◆ **PROBLEM**: Nothing but an exact repeat of the entries below should appear in your answer.

◆ **INFORMATION GIVEN**:
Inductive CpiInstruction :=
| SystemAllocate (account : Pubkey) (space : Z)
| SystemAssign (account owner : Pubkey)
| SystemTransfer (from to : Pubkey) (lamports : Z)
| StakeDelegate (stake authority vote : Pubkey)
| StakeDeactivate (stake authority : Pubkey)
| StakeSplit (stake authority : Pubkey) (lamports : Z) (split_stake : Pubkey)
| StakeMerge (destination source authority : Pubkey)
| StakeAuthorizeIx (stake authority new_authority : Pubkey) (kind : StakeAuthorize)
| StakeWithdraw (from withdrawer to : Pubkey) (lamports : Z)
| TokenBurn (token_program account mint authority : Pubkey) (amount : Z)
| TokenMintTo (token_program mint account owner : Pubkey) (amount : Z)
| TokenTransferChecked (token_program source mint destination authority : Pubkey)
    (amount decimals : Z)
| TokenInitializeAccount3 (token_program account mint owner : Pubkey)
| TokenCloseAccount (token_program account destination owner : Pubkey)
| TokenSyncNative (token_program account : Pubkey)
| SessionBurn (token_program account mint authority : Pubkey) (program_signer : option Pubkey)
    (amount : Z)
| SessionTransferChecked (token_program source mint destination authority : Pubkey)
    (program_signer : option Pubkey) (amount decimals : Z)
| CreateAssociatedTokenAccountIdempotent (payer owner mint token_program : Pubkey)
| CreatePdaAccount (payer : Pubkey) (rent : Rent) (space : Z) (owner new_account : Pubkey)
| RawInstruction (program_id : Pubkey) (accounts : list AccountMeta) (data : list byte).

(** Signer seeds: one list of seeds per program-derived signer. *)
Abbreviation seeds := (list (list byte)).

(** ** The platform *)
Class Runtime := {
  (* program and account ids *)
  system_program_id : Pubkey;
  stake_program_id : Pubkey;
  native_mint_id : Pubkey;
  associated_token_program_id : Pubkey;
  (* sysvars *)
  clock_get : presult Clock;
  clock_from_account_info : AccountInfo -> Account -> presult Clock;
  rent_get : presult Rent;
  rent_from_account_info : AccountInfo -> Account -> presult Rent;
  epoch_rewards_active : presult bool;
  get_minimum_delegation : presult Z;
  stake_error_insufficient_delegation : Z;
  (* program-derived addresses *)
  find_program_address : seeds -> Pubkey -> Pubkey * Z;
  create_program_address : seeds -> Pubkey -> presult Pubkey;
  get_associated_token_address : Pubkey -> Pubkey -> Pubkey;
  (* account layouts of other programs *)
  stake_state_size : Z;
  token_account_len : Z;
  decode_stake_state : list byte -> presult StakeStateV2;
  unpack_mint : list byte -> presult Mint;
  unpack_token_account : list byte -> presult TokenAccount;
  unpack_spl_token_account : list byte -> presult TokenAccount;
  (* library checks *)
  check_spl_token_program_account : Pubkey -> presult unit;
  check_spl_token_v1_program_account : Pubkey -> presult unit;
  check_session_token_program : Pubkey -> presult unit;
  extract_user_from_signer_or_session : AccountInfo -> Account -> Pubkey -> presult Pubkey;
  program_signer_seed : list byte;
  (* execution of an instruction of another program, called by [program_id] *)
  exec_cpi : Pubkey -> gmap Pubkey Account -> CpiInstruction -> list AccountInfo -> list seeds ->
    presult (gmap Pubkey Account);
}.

◆ **RESULT OF THIS EXERCISE**:
Inductive CpiInstruction :=
| SystemAllocate (account : Pubkey) (space : Z)
| SystemAssign (account owner : Pubkey)
| SystemTransfer (from to : Pubkey) (lamports : Z)
| StakeDelegate (stake authority vote : Pubkey)
| StakeDeactivate (stake authority : Pubkey)
| StakeSplit (stake authority : Pubkey) (lamports : Z) (split_stake : Pubkey)
| StakeMerge (destination source authority : Pubkey)
| StakeAuthorizeIx (stake authority new_authority : Pubkey) (kind : StakeAuthorize)
| StakeWithdraw (from withdrawer to : Pubkey) (lamports : Z)
| TokenBurn (token_program account mint authority : Pubkey) (amount : Z)
| TokenMintTo (token_program mint account owner : Pubkey) (amount : Z)
| TokenTransferChecked (token_program source mint destination authority : Pubkey)
    (amount decimals : Z)
| TokenInitializeAccount3 (token_program account mint owner : Pubkey)
| TokenCloseAccount (token_program account destination owner : Pubkey)
| TokenSyncNative (token_program account : Pubkey)
| SessionBurn (token_program account mint authority : Pubkey) (program_signer : option Pubkey)
    (amount : Z)
| SessionTransferChecked (token_program source mint destination authority : Pubkey)
    (program_signer : option Pubkey) (amount decimals : Z)
| CreateAssociatedTokenAccountIdempotent (payer owner mint token_program : Pubkey)
| CreatePdaAccount (payer : Pubkey) (rent : Rent) (space : Z) (owner new_account : Pubkey)
| RawInstruction (program_id : Pubkey) (accounts : list AccountMeta) (data : list byte).

(** Signer seeds: one list of seeds per program-derived signer. *)
Abbreviation seeds := (list (list byte)).

(** ** The platform *)
Class Runtime := {
  (* program and account ids *)
  system_program_id : Pubkey;
  stake_program_id : Pubkey;
  native_mint_id : Pubkey;
  associated_token_program_id : Pubkey;
  (* sysvars *)
  clock_get : presult Clock;
  clock_from_account_info : AccountInfo -> Account -> presult Clock;
  rent_get : presult Rent;
  rent_from_account_info : AccountInfo -> Account -> presult Rent;
  epoch_rewards_active : presult bool;
  get_minimum_delegation : presult Z;
  stake_error_insufficient_delegation : Z;
  (* program-derived addresses *)
  find_program_address : seeds -> Pubkey -> Pubkey * Z;
  create_program_address : seeds -> Pubkey -> presult Pubkey;
  get_associated_token_address : Pubkey -> Pubkey -> Pubkey;
  (* account layouts of other programs *)
  stake_state_size : Z;
  token_account_len : Z;
  decode_stake_state : list byte -> presult StakeStateV2;
  unpack_mint : list byte -> presult Mint;
  unpack_token_account : list byte -> presult TokenAccount;
  unpack_spl_token_account : list byte -> presult TokenAccount;
  (* library checks *)
  check_spl_token_program_account : Pubkey -> presult unit;
  check_spl_token_v1_program_account : Pubkey -> presult unit;
  check_session_token_program : Pubkey -> presult unit;
  extract_user_from_signer_or_session : AccountInfo -> Account -> Pubkey -> presult Pubkey;
  program_signer_seed : list byte;
  (* execution of an instruction of another program, called by [program_id] *)
  exec_cpi : Pubkey -> gmap Pubkey Account -> CpiInstruction -> list AccountInfo -> list seeds ->
    presult (gmap Pubkey Account);
}.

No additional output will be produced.